START PROVIDED DATA
(* ===== verification/Server.v ===== *)
(** * Server: the network listeners in front of the broker
    (cat-server/src/registry.rs, dedup.rs, udp.rs, tcp.rs)

    The registry of clients, the server's deduplication cache, the datagram
    handler with its tasks in flight, and the connection loop.  What the
    broker answers is a parameter here: [Broker] says what it is. *)

From stdpp Require Import gmap.
From S2P Require Import Prelude Text Utf8 Framework Client Tcp Udp Broker.

(** ** Registry *)

Record ClientRegistry : Type := mk_ClientRegistry { next_id : Z; active : gset Z }.
Definition registry_new : ClientRegistry := mk_ClientRegistry 0 ∅.
Definition register (r : ClientRegistry) : ClientRegistry * ClientId :=
  (mk_ClientRegistry (wrapping_add_u64 r.(next_id) 1) ({[ r.(next_id) ]} ∪ r.(active)), r.(next_id)).
Definition unregister (r : ClientRegistry) (id : ClientId) : ClientRegistry :=
  mk_ClientRegistry r.(next_id) (r.(active) ∖ {[ id ]}).
Definition is_active (r : ClientRegistry) (id : ClientId) : bool := bool_decide (id ∈ r.(active)).
Definition active_count (r : ClientRegistry) : nat := size r.(active).

(** Ids still to be given out are fresh: they are handed out in order. *)
Definition registry_ok (r : ClientRegistry) : Prop :=
  0 <= r.(next_id) < 2 ^ 64 /\ forall id, id ∈ r.(active) -> 0 <= id < r.(next_id).

Lemma register_ok r :
  registry_ok r -> r.(next_id) + 1 < 2 ^ 64 ->
  registry_ok (register r).1 /\ is_active r (register r).2 = false
  /\ is_active (register r).1 (register r).2 = true.
Proof.
  intros [Hn Ha] Hlt. unfold register, is_active, registry_ok, wrapping_add_u64. cbn.
  rewrite Z.mod_small by lia. split_and!; [lia..| | |].
  - intros id Hid. apply elem_of_union in Hid as [->%elem_of_singleton|Hid]; [lia|].
    specialize (Ha id Hid). lia.
  - apply bool_decide_eq_false_2. intros Hin. specialize (Ha _ Hin). lia.
  - apply bool_decide_eq_true_2, elem_of_union_l, elem_of_singleton_2. done.
Qed.

(** ** The deduplication cache *)

Definition SERVER_DEDUP_CAPACITY : nat := 256.
(** Peer address, session id, request id. *)
Definition DedupKey : Type := Z * Z * Z.
Record DedupCache : Type := mk_DedupCache { order : list DedupKey; responses : gmap DedupKey bytes }.
Definition dedup_new : DedupCache := mk_DedupCache [] ∅.
Definition dedup_get (c : DedupCache) (k : DedupKey) : option bytes := c.(responses) !! k.
Definition dedup_insert (c : DedupCache) (k : DedupKey) (r : bytes) : DedupCache :=
  match c.(responses) !! k with
  | Some _ => mk_DedupCache c.(order) (<[k := r]> c.(responses))
  | None =>
      let '(o, m) :=
        if (SERVER_DEDUP_CAPACITY <=? length c.(order))%nat then
          match c.(order) with
          | oldest :: o => (o, delete oldest c.(responses))
          | [] => (c.(order), c.(responses))
          end
        else (c.(order), c.(responses)) in
      mk_DedupCache (o ++ [k]) (<[k := r]> m)
  end.

(** The map holds exactly the keys of the queue, each once, at most 256. *)
Definition dedup_ok (c : DedupCache) : Prop :=
  NoDup c.(order) /\ (length c.(order) <= SERVER_DEDUP_CAPACITY)%nat
  /\ forall k, k ∈ c.(order) <-> is_Some (c.(responses) !! k).

Lemma dedup_new_ok : dedup_ok dedup_new.
Proof.
  split_and!; [apply NoDup_nil_2|cbn; lia|]. intros k. cbn. rewrite lookup_empty.
  split; [by intros ?%elem_of_nil|by intros [??]].
Qed.

Lemma dedup_insert_ok c k r : dedup_ok c -> dedup_ok (dedup_insert c k r).
Proof.
  intros (Hn & Hl & Hd). unfold dedup_insert, SERVER_DEDUP_CAPACITY in *.
  destruct (responses c !! k) as [r0|] eqn:Hk.
  - split_and!; [done|done|]. intros k'. cbn. rewrite Hd.
    destruct (decide (k = k')) as [<-|Hne]; [rewrite lookup_insert_eq, Hk|rewrite lookup_insert_ne by done];
      [split; by eexists|done].
  - assert (Hk' : k ∉ c.(order)). { rewrite Hd, Hk. by intros [??]. }
    assert (Hsnoc : forall o, NoDup o -> k ∉ o -> NoDup (o ++ [k])).
    { intros o Ho Hko. apply NoDup_app. split_and!; [done| |apply NoDup_singleton].
      intros y Hy Hy'. apply list_elem_of_singleton in Hy' as ->. done. }
    assert (Hins : forall o (m : gmap DedupKey bytes), (forall k', k' <> k -> k' ∈ o <-> is_Some (m !! k')) ->
      forall k', k' ∈ o ++ [k] <-> is_Some (<[k:=r]> m !! k')).
    { intros o m Hom k'. rewrite elem_of_app, list_elem_of_singleton. destruct (decide (k' = k)) as [->|Hne].
      - rewrite lookup_insert_eq. split; [by eexists|auto].
      - rewrite lookup_insert_ne, <- Hom by done. tauto. }
    destruct (Nat.leb_spec 256 (length c.(order))) as [Hge|Hlt].
    + destruct c as [[|x o] m]; cbn [order responses length] in *; [lia|].
      apply NoDup_cons in Hn as [Hx Hn]. apply not_elem_of_cons in Hk' as [Hkx Hko]. split_and!; cbn [order responses].
      * auto.
      * unfold SERVER_DEDUP_CAPACITY. rewrite length_app. cbn. lia.
      * apply Hins. intros k' Hne. destruct (decide (k' = x)) as [->|Hnx].
        { rewrite lookup_delete_eq. split; [done|by intros [??]]. }
        rewrite lookup_delete_ne, <- Hd by done. rewrite elem_of_cons. tauto.
    + split_and!; cbn [order responses]; [auto|unfold SERVER_DEDUP_CAPACITY; rewrite length_app; cbn; lia|apply Hins; auto].
Qed.

(** An entry that is not the oldest of a full cache survives an insertion,
    and at most one more entry comes after it. *)
Lemma dedup_insert_keeps c k r k' r' i :
  dedup_ok c -> c.(order) !! i = Some k -> dedup_get c k = Some r -> k' <> k ->
  (length c.(order) < SERVER_DEDUP_CAPACITY \/ 0 < i)%nat ->
  exists j, (dedup_insert c k' r').(order) !! j = Some k /\ dedup_get (dedup_insert c k' r') k = Some r
    /\ (length (dedup_insert c k' r').(order) + i <= S (length c.(order)) + j)%nat.
Proof.
  intros (Hn & Hl & Hd) Hi Hg Hne Hroom. unfold dedup_insert, dedup_get in *.
  destruct (responses c !! k') as [r0|] eqn:Hk'.
  { exists i. cbn. rewrite lookup_insert_ne by done. split_and!; [done|done|lia]. }
  destruct (Nat.leb_spec SERVER_DEDUP_CAPACITY (length c.(order))) as [Hge|Hlt].
  - destruct c as [[|x o] m]; cbn [order responses] in *; [done|]. destruct i as [|i]; [cbn in *; lia|].
    exists i. cbn in Hi |- *. rewrite lookup_app_l by (by eapply lookup_lt_Some).
    assert (k <> x). { intros ->. apply NoDup_cons in Hn as [Hx _]. apply Hx. by eapply list_elem_of_lookup_2. }
    rewrite lookup_insert_ne, lookup_delete_ne by done. rewrite length_app. cbn.
    split_and!; [done|done|lia].
  - exists i. cbn. rewrite lookup_app_l by (by eapply lookup_lt_Some). rewrite lookup_insert_ne by done.
    rewrite length_app. cbn. split_and!; [done|done|lia].
Qed.

Definition insert_all (c : DedupCache) (l : list (DedupKey * bytes)) : DedupCache :=
  fold_left (fun c e => dedup_insert c e.1 e.2) l c.

Lemma insert_all_keeps l : forall c k r i,
  dedup_ok c -> c.(order) !! i = Some k -> dedup_get c k = Some r ->
  Forall (fun e => e.1 <> k) l -> (length c.(order) + length l <= SERVER_DEDUP_CAPACITY + i)%nat ->
  dedup_get (insert_all c l) k = Some r.
Proof.
  induction l as [|[k' r'] l IH]; intros c k r i Hok Hi Hg Hl Hlen; [done|].
  apply Forall_cons_1 in Hl as [Hne Hl]. cbn [length fst snd insert_all fold_left] in *.
  destruct (dedup_insert_keeps c k r k' r' i Hok Hi Hg Hne) as (j & Hj & Hgj & Hlj); [lia|].
  apply (IH _ k r j); [by apply dedup_insert_ok|done|done|done|lia].
Qed.

Lemma insert_all_ok l : forall c, dedup_ok c -> dedup_ok (insert_all c l).
Proof. induction l as [|e l IH]; intros c Hok; [done|]. apply IH. by apply dedup_insert_ok. Qed.

Lemma dedup_insert_fresh c k r :
  dedup_get c k = None ->
  exists o, (dedup_insert c k r).(order) = o ++ [k] /\ dedup_get (dedup_insert c k r) k = Some r.
Proof.
  intros Hg. unfold dedup_insert, dedup_get in *. rewrite Hg.
  destruct (_ <=? _)%nat, c.(order) as [|x o]; eexists; (split; [reflexivity|apply lookup_insert_eq]).
Qed.

(** The server's cache replays: from any sequence of insertions, a newly
    cached response is found under its key, unchanged, until 256 further
    responses have been cached; the cache never holds more than 256, and its
    map and its queue never disagree. *)
Theorem dedup_replays before k r l :
  let c := insert_all dedup_new before in
  dedup_get c k = None -> Forall (fun e => e.1 <> k) l -> (length l < SERVER_DEDUP_CAPACITY)%nat ->
  dedup_get (insert_all (dedup_insert c k r) l) k = Some r
  /\ dedup_ok (insert_all (dedup_insert c k r) l).
Proof.
  intros c Hg Hl Hlen. assert (Hok : dedup_ok c) by apply insert_all_ok, dedup_new_ok.
  assert (Hok' : dedup_ok (dedup_insert c k r)) by by apply dedup_insert_ok.
  split; [|by apply insert_all_ok].
  destruct (dedup_insert_fresh c k r Hg) as (o & Ho & Hgr). apply (insert_all_keeps l _ k r (length o)); try done.
  - rewrite Ho, lookup_app_r, Nat.sub_diag by lia. done.
  - rewrite Ho, length_app. cbn [length]. lia.
Qed.

Lemma dedup_replays_witness :
  dedup_get (insert_all (dedup_insert (insert_all dedup_new [((1, 1, 1), as_bytes "a")]) (1, 1, 2) (as_bytes "b"))
    [((1, 1, 3), as_bytes "c")]) (1, 1, 2) = Some (as_bytes "b")
  /\ dedup_ok (insert_all (dedup_insert (insert_all dedup_new [((1, 1, 1), as_bytes "a")]) (1, 1, 2) (as_bytes "b"))
    [((1, 1, 3), as_bytes "c")]).
Proof.
  apply (dedup_replays [((1, 1, 1), as_bytes "a")] (1, 1, 2) (as_bytes "b") [((1, 1, 3), as_bytes "c")]);
    [vm_compute; reflexivity|repeat constructor; discriminate|vm_compute; lia].
Defined.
END PROVIDED DATA
TO DO :: Reproduce each line of the records in which the word "match" appears.

ANSWER BOX ::
  match c.(responses) !! k with
          match c.(order) with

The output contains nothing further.